**WORK TASK:**
From the entries that follow, copy exactly the lines beginning at the line holding "intros [Hd Hb%bool_decide_eq_true]%find_some." and continuing through the line holding "rewrite (drop_S _ x) by done.".

Collected data:
□ □ □ □ □
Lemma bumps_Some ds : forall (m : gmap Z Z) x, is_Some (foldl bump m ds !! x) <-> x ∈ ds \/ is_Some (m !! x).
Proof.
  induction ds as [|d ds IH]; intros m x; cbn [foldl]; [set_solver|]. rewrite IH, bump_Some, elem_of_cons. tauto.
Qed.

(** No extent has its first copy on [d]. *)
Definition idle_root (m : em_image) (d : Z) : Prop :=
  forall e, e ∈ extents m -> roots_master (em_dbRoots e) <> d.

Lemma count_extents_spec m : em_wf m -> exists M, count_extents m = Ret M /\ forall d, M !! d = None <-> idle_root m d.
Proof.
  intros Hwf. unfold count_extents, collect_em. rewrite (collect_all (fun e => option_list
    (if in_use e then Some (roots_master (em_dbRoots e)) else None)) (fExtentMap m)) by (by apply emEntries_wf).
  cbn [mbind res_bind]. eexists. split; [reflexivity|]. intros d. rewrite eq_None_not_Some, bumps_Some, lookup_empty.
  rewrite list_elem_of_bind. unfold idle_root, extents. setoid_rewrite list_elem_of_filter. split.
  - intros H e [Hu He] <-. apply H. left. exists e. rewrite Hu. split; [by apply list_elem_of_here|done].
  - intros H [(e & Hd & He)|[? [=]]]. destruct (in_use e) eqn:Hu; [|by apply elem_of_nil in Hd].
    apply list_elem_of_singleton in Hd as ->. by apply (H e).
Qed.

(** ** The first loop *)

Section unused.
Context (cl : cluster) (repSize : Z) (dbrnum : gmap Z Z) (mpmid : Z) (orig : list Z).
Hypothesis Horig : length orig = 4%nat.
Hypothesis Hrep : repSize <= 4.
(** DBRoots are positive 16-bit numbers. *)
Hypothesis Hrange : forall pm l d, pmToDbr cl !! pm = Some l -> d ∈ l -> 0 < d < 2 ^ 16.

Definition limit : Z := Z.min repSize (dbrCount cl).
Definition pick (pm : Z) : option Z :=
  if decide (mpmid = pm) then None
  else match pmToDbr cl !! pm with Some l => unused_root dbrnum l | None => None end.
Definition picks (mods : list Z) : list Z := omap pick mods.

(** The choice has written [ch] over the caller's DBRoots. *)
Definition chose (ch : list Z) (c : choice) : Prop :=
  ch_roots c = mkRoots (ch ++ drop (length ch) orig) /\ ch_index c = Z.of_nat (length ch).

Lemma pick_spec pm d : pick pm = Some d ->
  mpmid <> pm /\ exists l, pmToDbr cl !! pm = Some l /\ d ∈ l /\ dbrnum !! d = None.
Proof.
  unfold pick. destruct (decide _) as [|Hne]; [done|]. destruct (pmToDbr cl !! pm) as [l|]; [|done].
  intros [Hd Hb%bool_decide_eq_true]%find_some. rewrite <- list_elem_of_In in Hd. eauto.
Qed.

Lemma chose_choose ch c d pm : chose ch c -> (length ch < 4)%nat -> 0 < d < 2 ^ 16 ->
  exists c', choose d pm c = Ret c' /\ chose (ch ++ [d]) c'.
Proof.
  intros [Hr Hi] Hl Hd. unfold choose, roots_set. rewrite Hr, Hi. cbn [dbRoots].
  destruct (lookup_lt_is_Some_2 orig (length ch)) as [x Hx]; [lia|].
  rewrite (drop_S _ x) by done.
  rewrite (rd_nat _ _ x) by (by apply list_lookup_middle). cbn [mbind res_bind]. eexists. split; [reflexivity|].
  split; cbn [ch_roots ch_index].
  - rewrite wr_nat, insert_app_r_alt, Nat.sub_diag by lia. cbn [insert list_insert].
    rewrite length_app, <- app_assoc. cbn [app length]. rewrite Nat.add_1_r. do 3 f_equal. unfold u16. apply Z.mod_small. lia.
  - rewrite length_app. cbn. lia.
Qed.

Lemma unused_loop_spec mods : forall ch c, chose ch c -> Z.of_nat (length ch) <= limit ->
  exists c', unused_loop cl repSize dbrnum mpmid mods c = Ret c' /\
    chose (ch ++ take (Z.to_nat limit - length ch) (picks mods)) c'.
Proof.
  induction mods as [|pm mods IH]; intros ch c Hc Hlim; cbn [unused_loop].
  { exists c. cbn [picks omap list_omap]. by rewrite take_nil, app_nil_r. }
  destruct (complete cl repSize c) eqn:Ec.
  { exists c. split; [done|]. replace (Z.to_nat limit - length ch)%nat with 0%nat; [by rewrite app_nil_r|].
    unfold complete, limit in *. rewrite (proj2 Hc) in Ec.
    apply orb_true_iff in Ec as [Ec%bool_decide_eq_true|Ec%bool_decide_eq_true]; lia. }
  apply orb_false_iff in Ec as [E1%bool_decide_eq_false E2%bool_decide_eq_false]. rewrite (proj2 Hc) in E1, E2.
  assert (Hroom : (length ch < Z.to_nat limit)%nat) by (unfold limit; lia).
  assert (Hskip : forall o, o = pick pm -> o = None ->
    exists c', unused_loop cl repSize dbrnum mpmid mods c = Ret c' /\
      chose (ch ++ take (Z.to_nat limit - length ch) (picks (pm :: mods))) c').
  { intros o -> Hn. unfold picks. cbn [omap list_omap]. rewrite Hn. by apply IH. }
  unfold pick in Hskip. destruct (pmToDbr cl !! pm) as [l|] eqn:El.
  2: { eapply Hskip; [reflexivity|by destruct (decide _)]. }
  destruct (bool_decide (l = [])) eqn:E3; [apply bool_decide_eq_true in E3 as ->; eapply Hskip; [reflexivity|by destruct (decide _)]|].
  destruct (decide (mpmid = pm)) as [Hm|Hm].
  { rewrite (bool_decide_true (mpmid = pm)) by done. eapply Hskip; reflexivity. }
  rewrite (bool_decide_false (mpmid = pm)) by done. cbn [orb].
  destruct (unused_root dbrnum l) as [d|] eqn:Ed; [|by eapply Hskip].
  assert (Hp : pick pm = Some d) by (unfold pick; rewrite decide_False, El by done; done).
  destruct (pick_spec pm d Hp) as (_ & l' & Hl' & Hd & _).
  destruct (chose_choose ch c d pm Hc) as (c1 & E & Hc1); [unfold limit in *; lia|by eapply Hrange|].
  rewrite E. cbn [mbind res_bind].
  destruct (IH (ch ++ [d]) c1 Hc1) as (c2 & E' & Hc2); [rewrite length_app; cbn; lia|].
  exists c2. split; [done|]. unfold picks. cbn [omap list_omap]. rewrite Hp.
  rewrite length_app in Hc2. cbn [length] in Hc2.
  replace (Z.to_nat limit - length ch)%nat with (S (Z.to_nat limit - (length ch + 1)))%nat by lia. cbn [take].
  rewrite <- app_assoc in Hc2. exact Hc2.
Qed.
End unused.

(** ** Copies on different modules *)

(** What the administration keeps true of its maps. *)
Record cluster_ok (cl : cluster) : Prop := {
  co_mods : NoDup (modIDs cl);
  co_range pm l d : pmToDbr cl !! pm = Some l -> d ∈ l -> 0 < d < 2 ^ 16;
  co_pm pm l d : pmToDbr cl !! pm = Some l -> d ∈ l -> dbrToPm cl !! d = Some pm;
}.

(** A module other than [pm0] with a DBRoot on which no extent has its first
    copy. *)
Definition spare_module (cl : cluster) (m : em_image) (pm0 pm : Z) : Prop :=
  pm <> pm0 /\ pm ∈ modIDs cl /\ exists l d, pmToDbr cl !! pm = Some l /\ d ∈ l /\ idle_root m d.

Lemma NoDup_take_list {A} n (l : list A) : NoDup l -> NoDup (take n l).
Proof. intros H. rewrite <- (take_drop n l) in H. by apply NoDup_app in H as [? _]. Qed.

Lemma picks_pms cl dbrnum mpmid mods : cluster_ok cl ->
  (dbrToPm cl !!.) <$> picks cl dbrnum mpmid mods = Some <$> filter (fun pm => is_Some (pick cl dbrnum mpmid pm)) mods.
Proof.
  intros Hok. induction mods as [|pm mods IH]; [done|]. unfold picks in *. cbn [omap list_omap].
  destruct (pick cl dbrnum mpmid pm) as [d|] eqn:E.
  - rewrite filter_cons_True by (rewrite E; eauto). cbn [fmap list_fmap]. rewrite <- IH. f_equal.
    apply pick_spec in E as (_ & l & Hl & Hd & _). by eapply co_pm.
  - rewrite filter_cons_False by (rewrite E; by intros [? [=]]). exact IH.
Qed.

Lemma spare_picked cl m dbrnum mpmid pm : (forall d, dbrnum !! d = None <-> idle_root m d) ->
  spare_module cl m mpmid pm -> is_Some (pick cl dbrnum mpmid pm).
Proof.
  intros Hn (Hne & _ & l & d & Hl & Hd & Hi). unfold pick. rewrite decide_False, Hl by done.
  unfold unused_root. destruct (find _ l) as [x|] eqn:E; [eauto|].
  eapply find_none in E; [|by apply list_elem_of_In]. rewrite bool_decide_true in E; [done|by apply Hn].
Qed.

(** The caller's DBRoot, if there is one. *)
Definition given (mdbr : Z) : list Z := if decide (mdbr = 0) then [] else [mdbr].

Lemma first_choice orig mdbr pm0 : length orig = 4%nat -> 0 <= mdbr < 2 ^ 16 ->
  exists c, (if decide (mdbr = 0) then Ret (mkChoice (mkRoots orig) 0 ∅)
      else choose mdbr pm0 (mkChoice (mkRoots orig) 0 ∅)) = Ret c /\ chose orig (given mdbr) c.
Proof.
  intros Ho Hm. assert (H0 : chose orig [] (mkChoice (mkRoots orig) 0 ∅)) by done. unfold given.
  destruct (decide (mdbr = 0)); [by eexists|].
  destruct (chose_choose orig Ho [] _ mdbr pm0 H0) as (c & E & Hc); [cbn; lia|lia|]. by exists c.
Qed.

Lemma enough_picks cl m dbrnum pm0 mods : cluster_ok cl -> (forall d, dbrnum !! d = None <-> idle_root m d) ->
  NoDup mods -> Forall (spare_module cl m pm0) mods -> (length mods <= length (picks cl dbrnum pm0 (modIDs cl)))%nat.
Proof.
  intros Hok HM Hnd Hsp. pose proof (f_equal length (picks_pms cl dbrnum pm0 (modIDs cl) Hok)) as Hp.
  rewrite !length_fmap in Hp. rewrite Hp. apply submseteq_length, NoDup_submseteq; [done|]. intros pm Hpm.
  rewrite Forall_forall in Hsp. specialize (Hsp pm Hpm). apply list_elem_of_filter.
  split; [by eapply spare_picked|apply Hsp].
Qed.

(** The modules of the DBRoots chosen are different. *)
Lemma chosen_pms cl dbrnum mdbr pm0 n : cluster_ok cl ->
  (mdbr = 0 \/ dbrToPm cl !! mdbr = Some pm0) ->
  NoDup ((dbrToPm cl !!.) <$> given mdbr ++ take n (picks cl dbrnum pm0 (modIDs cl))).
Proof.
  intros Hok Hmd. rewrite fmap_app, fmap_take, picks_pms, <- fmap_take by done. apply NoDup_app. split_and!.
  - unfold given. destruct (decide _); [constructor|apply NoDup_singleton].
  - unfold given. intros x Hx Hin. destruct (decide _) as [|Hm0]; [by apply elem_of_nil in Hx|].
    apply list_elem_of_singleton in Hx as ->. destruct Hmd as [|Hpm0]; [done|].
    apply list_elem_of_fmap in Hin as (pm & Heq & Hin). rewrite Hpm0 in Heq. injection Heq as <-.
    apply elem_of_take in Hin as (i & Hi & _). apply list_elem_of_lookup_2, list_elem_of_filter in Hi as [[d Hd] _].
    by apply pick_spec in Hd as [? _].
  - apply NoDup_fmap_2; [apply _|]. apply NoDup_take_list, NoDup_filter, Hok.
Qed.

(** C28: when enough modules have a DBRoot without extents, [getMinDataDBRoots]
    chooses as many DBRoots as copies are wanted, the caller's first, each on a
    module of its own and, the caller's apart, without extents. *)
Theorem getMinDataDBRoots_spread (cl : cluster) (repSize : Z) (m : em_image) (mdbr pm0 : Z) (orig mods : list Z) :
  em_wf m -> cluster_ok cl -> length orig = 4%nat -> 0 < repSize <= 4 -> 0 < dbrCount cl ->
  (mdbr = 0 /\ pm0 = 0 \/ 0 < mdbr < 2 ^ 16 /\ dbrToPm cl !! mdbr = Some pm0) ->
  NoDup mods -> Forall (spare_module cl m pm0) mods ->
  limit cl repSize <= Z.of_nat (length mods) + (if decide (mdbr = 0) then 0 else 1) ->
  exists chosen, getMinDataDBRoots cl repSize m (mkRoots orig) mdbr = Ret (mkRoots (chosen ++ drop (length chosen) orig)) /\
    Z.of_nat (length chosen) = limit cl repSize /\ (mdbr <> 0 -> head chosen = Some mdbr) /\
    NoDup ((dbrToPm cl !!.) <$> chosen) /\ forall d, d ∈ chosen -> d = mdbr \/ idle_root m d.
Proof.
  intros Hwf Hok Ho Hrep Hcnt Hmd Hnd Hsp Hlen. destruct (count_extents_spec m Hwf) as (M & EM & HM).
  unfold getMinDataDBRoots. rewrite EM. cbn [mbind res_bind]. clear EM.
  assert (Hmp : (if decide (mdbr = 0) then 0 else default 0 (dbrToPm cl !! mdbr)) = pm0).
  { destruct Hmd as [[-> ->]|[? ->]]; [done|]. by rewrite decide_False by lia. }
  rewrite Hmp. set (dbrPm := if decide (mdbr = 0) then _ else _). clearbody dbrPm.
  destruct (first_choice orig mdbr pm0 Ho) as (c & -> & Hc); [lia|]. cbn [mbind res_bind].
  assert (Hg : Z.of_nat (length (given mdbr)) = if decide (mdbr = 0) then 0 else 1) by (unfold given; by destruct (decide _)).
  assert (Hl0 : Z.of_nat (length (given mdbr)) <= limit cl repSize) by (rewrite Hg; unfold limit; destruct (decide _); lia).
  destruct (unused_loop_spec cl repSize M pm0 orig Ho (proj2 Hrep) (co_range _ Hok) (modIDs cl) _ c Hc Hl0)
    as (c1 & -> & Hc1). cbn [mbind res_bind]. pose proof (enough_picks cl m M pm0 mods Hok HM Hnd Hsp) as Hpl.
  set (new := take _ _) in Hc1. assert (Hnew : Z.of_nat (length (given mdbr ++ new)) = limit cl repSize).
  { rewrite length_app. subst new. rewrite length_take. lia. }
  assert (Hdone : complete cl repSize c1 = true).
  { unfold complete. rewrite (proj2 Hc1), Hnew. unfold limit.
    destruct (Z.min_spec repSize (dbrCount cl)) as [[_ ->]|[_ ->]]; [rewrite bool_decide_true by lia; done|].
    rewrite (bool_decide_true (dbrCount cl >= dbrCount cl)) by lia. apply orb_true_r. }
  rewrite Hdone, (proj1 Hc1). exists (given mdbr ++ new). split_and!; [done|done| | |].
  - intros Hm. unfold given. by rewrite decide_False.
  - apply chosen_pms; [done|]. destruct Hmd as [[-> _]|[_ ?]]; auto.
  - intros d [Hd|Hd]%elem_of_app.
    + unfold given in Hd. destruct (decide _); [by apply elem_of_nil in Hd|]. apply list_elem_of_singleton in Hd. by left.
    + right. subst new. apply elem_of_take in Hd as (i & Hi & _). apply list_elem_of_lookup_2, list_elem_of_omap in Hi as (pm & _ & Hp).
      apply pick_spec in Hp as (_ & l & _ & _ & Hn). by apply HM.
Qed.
□ □ □ □ □
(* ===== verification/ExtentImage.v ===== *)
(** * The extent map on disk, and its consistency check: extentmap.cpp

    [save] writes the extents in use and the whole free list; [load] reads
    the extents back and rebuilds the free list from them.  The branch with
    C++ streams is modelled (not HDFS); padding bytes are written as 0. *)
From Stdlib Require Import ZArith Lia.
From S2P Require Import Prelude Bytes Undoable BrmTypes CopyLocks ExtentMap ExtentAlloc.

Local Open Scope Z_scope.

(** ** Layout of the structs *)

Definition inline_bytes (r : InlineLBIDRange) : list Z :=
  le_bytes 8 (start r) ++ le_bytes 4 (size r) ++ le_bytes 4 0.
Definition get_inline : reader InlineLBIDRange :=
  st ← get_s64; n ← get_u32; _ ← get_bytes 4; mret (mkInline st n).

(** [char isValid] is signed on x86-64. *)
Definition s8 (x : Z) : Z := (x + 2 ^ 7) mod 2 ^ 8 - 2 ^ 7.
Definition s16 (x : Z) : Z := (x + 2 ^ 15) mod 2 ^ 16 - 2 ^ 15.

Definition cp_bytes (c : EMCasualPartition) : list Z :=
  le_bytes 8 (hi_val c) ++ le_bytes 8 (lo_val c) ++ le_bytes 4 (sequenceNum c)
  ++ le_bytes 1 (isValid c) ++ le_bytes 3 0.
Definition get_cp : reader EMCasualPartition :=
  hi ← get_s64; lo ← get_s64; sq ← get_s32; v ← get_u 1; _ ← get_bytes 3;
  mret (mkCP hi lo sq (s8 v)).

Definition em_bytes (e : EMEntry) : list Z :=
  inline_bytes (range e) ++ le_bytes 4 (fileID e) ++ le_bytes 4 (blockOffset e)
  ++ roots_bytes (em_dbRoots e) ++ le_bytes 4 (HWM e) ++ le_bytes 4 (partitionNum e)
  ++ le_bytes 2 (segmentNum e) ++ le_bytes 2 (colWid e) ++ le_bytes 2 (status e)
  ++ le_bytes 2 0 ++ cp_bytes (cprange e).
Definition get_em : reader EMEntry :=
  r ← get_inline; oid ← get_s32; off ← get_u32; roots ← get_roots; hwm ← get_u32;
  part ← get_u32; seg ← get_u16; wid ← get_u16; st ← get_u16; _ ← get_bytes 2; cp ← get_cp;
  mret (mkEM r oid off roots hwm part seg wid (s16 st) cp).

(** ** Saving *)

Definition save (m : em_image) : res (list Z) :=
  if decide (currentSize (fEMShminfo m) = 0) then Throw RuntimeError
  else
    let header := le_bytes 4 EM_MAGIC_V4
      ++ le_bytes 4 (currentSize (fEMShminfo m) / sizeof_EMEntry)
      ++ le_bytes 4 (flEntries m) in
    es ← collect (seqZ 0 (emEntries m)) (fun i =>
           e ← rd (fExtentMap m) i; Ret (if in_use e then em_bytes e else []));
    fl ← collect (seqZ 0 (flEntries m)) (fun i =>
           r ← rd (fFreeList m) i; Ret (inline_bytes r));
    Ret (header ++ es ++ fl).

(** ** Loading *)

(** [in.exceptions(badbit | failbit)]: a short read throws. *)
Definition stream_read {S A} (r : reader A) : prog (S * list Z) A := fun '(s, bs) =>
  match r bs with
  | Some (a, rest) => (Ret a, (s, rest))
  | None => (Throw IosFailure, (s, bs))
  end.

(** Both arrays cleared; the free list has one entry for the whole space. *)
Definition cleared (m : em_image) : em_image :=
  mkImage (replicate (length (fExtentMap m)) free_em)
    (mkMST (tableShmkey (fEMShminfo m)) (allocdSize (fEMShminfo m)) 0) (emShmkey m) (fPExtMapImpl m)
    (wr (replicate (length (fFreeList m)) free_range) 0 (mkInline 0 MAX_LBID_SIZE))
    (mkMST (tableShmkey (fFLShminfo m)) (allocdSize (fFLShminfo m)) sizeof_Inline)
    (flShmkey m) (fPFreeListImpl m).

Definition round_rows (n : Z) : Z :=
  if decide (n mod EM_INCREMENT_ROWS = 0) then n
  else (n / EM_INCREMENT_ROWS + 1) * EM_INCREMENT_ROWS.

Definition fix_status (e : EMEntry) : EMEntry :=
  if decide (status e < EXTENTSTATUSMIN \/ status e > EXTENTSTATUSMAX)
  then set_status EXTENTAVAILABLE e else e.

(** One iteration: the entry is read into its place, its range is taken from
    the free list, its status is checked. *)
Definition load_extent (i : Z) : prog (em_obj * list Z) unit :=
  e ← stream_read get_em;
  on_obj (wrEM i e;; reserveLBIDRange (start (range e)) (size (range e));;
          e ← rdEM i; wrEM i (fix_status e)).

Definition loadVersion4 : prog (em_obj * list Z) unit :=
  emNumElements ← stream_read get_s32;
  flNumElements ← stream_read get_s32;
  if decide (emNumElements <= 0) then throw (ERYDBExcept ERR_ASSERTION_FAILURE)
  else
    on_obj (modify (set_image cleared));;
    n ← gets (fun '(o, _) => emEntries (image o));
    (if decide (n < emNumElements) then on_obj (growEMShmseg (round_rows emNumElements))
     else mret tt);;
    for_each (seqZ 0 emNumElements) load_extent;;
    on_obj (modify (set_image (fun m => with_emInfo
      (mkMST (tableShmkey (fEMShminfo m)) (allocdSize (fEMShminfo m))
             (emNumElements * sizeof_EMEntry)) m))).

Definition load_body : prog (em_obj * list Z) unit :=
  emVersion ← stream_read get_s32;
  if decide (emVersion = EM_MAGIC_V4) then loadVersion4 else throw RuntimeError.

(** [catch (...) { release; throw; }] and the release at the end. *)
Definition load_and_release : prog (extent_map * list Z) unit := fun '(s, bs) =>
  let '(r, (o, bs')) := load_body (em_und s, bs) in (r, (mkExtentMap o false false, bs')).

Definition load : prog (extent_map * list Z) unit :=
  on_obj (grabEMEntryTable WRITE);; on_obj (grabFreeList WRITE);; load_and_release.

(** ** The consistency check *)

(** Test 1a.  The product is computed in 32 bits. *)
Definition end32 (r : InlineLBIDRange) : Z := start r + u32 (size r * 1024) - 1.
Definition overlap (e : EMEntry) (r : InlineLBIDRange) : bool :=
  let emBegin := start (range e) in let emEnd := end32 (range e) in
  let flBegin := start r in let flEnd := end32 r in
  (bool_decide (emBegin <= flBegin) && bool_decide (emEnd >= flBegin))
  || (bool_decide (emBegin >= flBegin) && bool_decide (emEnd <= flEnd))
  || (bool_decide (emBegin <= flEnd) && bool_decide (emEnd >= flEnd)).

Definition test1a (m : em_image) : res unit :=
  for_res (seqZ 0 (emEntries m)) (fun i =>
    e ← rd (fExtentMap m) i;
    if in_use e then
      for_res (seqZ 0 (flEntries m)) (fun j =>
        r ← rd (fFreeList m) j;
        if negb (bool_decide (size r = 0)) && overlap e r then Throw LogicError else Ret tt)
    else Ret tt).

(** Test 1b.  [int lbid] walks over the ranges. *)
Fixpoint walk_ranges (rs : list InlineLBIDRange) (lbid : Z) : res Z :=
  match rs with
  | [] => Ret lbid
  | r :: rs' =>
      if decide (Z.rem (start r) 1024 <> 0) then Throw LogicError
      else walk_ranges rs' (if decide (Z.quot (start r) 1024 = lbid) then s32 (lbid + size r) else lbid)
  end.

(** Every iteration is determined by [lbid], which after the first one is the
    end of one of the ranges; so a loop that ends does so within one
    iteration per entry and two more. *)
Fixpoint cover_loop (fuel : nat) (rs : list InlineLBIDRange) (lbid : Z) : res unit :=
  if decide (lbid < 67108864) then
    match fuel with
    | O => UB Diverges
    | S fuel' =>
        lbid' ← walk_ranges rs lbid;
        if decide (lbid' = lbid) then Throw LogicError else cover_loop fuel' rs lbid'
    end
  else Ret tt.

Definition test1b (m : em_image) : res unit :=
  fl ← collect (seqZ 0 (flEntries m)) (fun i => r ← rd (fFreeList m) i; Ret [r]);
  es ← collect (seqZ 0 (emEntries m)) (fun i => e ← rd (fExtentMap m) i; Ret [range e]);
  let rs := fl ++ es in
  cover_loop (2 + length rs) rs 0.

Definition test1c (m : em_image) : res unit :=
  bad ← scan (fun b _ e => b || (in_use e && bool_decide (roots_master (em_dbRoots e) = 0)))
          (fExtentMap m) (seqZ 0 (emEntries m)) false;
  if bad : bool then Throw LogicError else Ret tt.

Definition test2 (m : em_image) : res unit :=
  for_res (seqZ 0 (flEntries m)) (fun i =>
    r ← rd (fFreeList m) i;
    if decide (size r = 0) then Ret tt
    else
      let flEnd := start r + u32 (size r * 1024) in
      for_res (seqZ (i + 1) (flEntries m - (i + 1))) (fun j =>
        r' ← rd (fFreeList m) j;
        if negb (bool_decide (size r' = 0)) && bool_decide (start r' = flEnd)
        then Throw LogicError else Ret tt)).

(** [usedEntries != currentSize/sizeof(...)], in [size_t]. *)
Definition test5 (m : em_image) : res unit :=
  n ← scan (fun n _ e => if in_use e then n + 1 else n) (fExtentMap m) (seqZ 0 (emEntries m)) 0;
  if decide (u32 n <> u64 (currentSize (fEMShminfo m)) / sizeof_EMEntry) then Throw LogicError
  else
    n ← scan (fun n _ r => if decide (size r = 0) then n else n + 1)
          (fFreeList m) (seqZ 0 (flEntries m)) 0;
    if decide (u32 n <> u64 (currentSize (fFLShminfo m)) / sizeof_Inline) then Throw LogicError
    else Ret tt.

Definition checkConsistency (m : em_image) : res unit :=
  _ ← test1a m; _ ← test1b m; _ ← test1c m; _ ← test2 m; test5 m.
□ □ □ □ □
**YOUR SOLUTION:**
  intros [Hd Hb%bool_decide_eq_true]%find_some. rewrite <- list_elem_of_In in Hd. eauto.
Qed.

Lemma chose_choose ch c d pm : chose ch c -> (length ch < 4)%nat -> 0 < d < 2 ^ 16 ->
  exists c', choose d pm c = Ret c' /\ chose (ch ++ [d]) c'.
Proof.
  intros [Hr Hi] Hl Hd. unfold choose, roots_set. rewrite Hr, Hi. cbn [dbRoots].
  destruct (lookup_lt_is_Some_2 orig (length ch)) as [x Hx]; [lia|].
  rewrite (drop_S _ x) by done.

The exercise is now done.